Task objective —
From the entries below, return every line that includes the word "change".

Stored data

<<<<

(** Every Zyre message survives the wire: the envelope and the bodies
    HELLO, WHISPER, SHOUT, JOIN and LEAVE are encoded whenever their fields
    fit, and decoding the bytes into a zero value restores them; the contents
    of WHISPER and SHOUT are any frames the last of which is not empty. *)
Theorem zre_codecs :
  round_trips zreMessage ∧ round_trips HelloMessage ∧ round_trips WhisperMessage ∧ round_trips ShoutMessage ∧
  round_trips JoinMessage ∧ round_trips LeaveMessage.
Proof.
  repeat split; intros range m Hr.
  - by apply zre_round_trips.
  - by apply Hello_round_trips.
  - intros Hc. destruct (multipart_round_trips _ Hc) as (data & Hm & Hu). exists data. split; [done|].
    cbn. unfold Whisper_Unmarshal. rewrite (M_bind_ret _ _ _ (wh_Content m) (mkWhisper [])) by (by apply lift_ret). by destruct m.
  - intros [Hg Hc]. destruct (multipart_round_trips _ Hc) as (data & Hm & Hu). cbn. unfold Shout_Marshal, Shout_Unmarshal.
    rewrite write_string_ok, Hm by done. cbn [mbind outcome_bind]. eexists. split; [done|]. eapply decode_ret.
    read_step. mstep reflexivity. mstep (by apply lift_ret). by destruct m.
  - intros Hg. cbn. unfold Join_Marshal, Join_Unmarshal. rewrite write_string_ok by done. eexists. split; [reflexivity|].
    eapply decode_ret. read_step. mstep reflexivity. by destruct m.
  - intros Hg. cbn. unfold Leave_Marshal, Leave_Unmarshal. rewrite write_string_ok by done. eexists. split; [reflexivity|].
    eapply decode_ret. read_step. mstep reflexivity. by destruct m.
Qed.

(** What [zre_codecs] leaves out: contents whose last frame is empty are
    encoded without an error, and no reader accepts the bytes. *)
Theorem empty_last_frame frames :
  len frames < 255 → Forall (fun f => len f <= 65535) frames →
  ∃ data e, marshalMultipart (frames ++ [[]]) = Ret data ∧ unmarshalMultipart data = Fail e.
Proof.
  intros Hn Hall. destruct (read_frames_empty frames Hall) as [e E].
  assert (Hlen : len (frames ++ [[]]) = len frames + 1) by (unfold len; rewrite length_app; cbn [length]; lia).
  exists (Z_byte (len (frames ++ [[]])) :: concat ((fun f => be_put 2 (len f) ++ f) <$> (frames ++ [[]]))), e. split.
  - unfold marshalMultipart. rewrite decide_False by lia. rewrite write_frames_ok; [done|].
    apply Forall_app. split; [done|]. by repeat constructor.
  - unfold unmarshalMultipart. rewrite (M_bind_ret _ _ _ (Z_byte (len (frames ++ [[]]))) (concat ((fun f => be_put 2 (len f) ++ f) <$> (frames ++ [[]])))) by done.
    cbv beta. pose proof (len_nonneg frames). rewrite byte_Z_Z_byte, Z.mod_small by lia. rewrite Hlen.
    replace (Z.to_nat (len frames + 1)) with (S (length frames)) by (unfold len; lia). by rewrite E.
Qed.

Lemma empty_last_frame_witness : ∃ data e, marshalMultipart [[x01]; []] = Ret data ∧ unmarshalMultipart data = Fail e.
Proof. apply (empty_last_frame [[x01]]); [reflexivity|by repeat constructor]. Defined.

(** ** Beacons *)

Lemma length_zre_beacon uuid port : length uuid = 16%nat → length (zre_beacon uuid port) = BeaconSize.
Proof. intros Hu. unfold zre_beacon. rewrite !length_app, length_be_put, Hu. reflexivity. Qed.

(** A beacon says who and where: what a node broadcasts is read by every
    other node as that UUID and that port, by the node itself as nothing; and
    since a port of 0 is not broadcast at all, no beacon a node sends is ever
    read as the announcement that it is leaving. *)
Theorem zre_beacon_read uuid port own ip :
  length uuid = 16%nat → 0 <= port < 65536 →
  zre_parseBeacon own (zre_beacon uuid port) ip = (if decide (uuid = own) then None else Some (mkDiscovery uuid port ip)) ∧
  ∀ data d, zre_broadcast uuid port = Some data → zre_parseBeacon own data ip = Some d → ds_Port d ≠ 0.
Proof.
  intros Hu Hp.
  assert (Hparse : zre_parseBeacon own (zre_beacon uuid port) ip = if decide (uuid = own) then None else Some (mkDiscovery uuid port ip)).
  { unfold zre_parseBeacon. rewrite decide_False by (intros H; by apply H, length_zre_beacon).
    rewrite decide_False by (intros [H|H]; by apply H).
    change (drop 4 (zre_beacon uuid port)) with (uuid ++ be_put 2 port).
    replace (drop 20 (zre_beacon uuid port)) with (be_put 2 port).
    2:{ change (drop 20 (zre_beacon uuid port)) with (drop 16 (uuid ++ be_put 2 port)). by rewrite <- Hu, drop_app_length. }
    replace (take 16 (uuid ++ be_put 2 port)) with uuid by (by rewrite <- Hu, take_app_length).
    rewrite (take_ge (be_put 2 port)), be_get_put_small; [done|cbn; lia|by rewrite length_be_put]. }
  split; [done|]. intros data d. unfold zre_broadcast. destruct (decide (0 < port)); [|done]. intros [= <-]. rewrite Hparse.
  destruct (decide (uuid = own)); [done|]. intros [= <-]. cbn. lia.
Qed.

>>>>
<<<<

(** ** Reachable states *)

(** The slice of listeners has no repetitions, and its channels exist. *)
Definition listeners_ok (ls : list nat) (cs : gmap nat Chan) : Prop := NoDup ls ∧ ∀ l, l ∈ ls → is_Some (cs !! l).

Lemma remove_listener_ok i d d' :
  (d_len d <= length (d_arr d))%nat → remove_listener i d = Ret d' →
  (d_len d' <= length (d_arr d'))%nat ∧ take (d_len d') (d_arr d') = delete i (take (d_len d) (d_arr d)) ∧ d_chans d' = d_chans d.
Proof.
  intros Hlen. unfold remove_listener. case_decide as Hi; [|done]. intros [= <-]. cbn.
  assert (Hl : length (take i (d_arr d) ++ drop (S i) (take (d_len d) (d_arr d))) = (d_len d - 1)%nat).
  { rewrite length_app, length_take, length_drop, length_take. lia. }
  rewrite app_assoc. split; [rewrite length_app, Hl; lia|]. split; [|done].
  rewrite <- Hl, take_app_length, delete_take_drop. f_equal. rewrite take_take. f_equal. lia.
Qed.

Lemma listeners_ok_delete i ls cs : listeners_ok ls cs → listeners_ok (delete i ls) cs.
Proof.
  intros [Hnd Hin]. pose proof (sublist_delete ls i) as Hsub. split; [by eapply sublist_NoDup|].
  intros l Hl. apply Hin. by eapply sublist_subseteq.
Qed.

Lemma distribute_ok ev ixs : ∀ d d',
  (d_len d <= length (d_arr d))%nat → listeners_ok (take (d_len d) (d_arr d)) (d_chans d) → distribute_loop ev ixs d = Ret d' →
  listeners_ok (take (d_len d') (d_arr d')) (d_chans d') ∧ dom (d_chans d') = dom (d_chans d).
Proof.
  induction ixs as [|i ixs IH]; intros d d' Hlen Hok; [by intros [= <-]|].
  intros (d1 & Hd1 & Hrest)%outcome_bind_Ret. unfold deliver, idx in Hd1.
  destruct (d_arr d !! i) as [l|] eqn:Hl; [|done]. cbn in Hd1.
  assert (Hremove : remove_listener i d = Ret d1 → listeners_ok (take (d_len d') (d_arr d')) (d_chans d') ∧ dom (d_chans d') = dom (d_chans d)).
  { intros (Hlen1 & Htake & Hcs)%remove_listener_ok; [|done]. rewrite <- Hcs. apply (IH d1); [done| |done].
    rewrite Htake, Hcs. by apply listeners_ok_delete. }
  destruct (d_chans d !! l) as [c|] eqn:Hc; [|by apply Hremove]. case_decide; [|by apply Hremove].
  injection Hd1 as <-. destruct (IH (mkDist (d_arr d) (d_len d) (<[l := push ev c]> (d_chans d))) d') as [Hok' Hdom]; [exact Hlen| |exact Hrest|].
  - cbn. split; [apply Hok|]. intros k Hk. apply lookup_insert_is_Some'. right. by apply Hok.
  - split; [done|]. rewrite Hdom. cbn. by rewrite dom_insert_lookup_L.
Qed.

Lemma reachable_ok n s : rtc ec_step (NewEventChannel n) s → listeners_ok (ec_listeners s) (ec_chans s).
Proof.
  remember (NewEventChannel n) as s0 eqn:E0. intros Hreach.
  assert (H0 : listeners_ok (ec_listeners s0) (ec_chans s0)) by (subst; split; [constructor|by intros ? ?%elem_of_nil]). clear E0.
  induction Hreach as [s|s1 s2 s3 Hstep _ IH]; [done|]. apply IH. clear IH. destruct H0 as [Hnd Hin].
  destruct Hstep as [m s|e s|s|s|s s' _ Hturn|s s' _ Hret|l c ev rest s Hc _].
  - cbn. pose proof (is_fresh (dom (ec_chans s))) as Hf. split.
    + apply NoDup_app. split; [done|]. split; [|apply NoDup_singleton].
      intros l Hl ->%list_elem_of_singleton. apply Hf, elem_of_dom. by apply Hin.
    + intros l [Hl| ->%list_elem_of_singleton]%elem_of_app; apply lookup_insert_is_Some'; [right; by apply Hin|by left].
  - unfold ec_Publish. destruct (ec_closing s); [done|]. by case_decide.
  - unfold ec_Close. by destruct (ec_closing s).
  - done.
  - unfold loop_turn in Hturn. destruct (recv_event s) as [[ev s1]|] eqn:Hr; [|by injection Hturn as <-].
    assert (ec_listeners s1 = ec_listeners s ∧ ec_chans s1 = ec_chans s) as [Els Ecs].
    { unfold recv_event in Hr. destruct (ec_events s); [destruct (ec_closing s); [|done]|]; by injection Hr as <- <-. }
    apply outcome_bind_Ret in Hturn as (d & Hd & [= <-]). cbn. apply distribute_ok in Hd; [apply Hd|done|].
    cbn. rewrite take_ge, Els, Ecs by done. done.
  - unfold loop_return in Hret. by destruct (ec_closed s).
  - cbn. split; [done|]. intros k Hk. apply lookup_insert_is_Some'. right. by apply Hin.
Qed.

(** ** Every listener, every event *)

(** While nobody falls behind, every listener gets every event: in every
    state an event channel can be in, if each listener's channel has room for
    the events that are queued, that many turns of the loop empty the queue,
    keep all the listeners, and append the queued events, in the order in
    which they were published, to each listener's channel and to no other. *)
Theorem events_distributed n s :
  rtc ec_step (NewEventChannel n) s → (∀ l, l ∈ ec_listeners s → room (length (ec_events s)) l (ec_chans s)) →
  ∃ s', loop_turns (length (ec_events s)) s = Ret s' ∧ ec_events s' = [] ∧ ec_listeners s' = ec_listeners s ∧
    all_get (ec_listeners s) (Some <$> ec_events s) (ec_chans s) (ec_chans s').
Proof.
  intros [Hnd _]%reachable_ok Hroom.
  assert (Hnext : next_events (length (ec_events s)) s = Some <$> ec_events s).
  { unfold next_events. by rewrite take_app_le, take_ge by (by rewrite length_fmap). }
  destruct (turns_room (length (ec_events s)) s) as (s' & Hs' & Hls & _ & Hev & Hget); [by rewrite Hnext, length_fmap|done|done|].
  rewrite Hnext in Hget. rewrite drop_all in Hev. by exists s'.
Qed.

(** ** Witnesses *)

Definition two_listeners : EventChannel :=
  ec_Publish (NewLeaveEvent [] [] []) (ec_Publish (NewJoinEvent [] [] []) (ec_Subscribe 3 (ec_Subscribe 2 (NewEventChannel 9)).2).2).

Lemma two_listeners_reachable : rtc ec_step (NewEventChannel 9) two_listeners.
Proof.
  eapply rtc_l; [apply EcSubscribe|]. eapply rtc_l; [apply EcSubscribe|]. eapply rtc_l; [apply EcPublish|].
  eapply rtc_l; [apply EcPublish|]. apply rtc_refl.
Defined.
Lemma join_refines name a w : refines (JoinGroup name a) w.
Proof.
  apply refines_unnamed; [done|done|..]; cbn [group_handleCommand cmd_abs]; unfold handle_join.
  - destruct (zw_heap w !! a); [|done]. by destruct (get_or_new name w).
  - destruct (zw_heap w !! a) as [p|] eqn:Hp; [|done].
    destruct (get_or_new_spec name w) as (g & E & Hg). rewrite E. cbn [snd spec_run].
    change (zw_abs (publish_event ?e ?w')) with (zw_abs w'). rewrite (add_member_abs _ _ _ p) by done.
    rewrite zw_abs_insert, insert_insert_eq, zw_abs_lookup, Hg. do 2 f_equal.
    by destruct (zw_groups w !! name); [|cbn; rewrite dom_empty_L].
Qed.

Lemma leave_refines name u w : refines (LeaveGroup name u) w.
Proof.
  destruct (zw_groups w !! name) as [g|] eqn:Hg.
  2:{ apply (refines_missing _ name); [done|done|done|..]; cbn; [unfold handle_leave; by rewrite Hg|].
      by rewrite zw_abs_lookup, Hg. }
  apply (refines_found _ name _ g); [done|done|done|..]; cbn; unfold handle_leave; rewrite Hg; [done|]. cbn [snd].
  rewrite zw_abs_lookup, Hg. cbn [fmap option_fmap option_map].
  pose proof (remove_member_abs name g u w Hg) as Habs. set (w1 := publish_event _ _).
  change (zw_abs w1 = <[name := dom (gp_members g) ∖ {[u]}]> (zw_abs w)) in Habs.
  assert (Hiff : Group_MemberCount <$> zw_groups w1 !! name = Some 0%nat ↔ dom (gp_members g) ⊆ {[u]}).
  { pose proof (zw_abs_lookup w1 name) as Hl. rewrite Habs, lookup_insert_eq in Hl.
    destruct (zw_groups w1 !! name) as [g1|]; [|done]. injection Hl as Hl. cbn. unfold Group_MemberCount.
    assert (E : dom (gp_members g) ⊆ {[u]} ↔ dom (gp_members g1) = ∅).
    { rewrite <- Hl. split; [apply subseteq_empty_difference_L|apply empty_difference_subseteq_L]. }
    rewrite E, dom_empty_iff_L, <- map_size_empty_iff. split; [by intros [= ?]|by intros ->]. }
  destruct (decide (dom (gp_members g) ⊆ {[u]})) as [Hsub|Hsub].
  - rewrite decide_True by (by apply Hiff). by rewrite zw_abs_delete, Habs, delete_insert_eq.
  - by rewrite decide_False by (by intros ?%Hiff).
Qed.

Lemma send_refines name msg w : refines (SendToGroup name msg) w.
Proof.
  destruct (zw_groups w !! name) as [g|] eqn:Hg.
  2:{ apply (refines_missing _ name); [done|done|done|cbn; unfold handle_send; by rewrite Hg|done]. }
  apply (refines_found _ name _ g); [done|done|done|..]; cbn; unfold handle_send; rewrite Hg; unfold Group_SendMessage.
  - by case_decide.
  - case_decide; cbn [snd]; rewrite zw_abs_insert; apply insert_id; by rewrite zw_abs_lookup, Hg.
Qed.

>>>>

Response box —
    change (drop 4 (zre_beacon uuid port)) with (uuid ++ be_put 2 port).
    2:{ change (drop 20 (zre_beacon uuid port)) with (drop 16 (uuid ++ be_put 2 port)). by rewrite <- Hu, drop_app_length. }
    change (zw_abs (publish_event ?e ?w')) with (zw_abs w'). rewrite (add_member_abs _ _ _ p) by done.
  change (zw_abs w1 = <[name := dom (gp_members g) ∖ {[u]}]> (zw_abs w)) in Habs.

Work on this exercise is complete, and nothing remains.